Stored items from a collection:
• • • •

(** * Sentiment tracker: the filter / classify / aggregate pipeline of twitter.py

    A shallow embedding of the Streamlit script [twitter.py] and the
    properties of its pipeline.

    Modelling conventions.
    - Texts are ASCII strings ([string]); code points above 127 (the emoji of
      the demo corpus, non-ASCII case pairs, Unicode blanks) are outside the
      model.
    - A Python [float] that is neither NaN nor infinite denotes a rational
      number; [<], [>] and unary minus are exact on them, so polarities and
      thresholds are values of [Q] compared with [Qlt].  Sums and means are
      the exact rational ones: the rounding of binary64 arithmetic is not
      modelled.
    - Timestamps are integers (ticks of the clock), [pd.to_datetime] is the
      identity on them.
    - A pandas DataFrame is the list of its rows, each row carrying its index
      label. DataFrame objects live in a store addressed by references, and
      [st.session_state] holds two such references.
    - Python's [re] is a parameter of the script ([Engine]): what it does is
      fixed on the patterns made of ordinary characters and dots ([Re]) and
      on patterns with a group left open, which raise; every other keyword
      compiles or raises as the engine at hand decides.  [None] is a Python
      exception throughout. *)

From Stdlib Require Import ZArith QArith Lqa Ascii String.
From stdpp Require Import base list gmap strings sorting.

Close Scope Q_scope.
Open Scope string_scope.
Open Scope list_scope.
Open Scope stdpp_scope.

(** ** Python [str] operations used by the script *)
Module Text.

(** [str.lower] on one ASCII character. *)
Definition lower_char (c : ascii) : ascii :=
  let n := nat_of_ascii c in
  if ((65 <=? n) && (n <=? 90))%nat then ascii_of_nat (n + 32) else c.

Fixpoint lower (s : string) : string :=
  match s with
  | EmptyString => EmptyString
  | String c s' => String (lower_char c) (lower s')
  end.

(** [str.isspace] on one ASCII character: TAB, LF, VT, FF, CR, the four
    separators FS, GS, RS, US, and the blank. *)
Definition isspace (c : ascii) : bool :=
  let n := nat_of_ascii c in
  (((9 <=? n) && (n <=? 13)) || ((28 <=? n) && (n <=? 31)) || (n =? 32))%nat.

(** [w.startswith(p)]. *)
Fixpoint startswith (p w : string) : bool :=
  match p, w with
  | EmptyString, _ => true
  | String a p', String b w' => Ascii.eqb a b && startswith p' w'
  | String _ _, EmptyString => false
  end.

(** [t.split()]: the maximal runs of non-blank characters, left to right.
    [cur] is the run being read. *)
Fixpoint split_go (cur : string) (s : string) : list string :=
  match s with
  | EmptyString => if String.eqb cur EmptyString then [] else [cur]
  | String c s' =>
      if isspace c
      then (if String.eqb cur EmptyString then split_go EmptyString s'
            else cur :: split_go EmptyString s')
      else split_go (cur +:+ String c EmptyString) s'
  end.

Definition split (s : string) : list string := split_go EmptyString s.

(** The truth value of a [str]: false exactly for the empty string. *)
Definition truthy (s : string) : bool := negb (String.eqb s EmptyString).

(** [w] begins with [p]. *)
Definition begins_with (p w : string) : Prop :=
  ∃ rest, w = p +:+ rest.

(** [k] occurs in [t]. *)
Definition substring (k t : string) : Prop :=
  ∃ pre post, t = pre +:+ k +:+ post.

(** [k] occurs in [t] when letter case is ignored. *)
Definition ci_substring (k t : string) : Prop :=
  substring (lower k) (lower t).

(** Every character of [s] is a blank. *)
Definition blank (s : string) : Prop :=
  Forall (λ c, isspace c = true) (list_ascii_of_string s).

(** [s] is a word: not empty, and without a blank in it. *)
Definition solid (s : string) : Prop :=
  s ≠ EmptyString ∧ Forall (λ c, isspace c = false) (list_ascii_of_string s).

• • • •

> Exercise objective
Whatever appears in the data above is to be set down exactly.

> Task solution
(** * Sentiment tracker: the filter / classify / aggregate pipeline of twitter.py

    A shallow embedding of the Streamlit script [twitter.py] and the
    properties of its pipeline.

    Modelling conventions.
    - Texts are ASCII strings ([string]); code points above 127 (the emoji of
      the demo corpus, non-ASCII case pairs, Unicode blanks) are outside the
      model.
    - A Python [float] that is neither NaN nor infinite denotes a rational
      number; [<], [>] and unary minus are exact on them, so polarities and
      thresholds are values of [Q] compared with [Qlt].  Sums and means are
      the exact rational ones: the rounding of binary64 arithmetic is not
      modelled.
    - Timestamps are integers (ticks of the clock), [pd.to_datetime] is the
      identity on them.
    - A pandas DataFrame is the list of its rows, each row carrying its index
      label. DataFrame objects live in a store addressed by references, and
      [st.session_state] holds two such references.
    - Python's [re] is a parameter of the script ([Engine]): what it does is
      fixed on the patterns made of ordinary characters and dots ([Re]) and
      on patterns with a group left open, which raise; every other keyword
      compiles or raises as the engine at hand decides.  [None] is a Python
      exception throughout. *)

From Stdlib Require Import ZArith QArith Lqa Ascii String.
From stdpp Require Import base list gmap strings sorting.

Close Scope Q_scope.
Open Scope string_scope.
Open Scope list_scope.
Open Scope stdpp_scope.

(** ** Python [str] operations used by the script *)
Module Text.

(** [str.lower] on one ASCII character. *)
Definition lower_char (c : ascii) : ascii :=
  let n := nat_of_ascii c in
  if ((65 <=? n) && (n <=? 90))%nat then ascii_of_nat (n + 32) else c.

Fixpoint lower (s : string) : string :=
  match s with
  | EmptyString => EmptyString
  | String c s' => String (lower_char c) (lower s')
  end.

(** [str.isspace] on one ASCII character: TAB, LF, VT, FF, CR, the four
    separators FS, GS, RS, US, and the blank. *)
Definition isspace (c : ascii) : bool :=
  let n := nat_of_ascii c in
  (((9 <=? n) && (n <=? 13)) || ((28 <=? n) && (n <=? 31)) || (n =? 32))%nat.

(** [w.startswith(p)]. *)
Fixpoint startswith (p w : string) : bool :=
  match p, w with
  | EmptyString, _ => true
  | String a p', String b w' => Ascii.eqb a b && startswith p' w'
  | String _ _, EmptyString => false
  end.

(** [t.split()]: the maximal runs of non-blank characters, left to right.
    [cur] is the run being read. *)
Fixpoint split_go (cur : string) (s : string) : list string :=
  match s with
  | EmptyString => if String.eqb cur EmptyString then [] else [cur]
  | String c s' =>
      if isspace c
      then (if String.eqb cur EmptyString then split_go EmptyString s'
            else cur :: split_go EmptyString s')
      else split_go (cur +:+ String c EmptyString) s'
  end.

Definition split (s : string) : list string := split_go EmptyString s.

(** The truth value of a [str]: false exactly for the empty string. *)
Definition truthy (s : string) : bool := negb (String.eqb s EmptyString).

(** [w] begins with [p]. *)
Definition begins_with (p w : string) : Prop :=
  ∃ rest, w = p +:+ rest.

(** [k] occurs in [t]. *)
Definition substring (k t : string) : Prop :=
  ∃ pre post, t = pre +:+ k +:+ post.

(** [k] occurs in [t] when letter case is ignored. *)
Definition ci_substring (k t : string) : Prop :=
  substring (lower k) (lower t).

(** Every character of [s] is a blank. *)
Definition blank (s : string) : Prop :=
  Forall (λ c, isspace c = true) (list_ascii_of_string s).

(** [s] is a word: not empty, and without a blank in it. *)
Definition solid (s : string) : Prop :=
  s ≠ EmptyString ∧ Forall (λ c, isspace c = false) (list_ascii_of_string s).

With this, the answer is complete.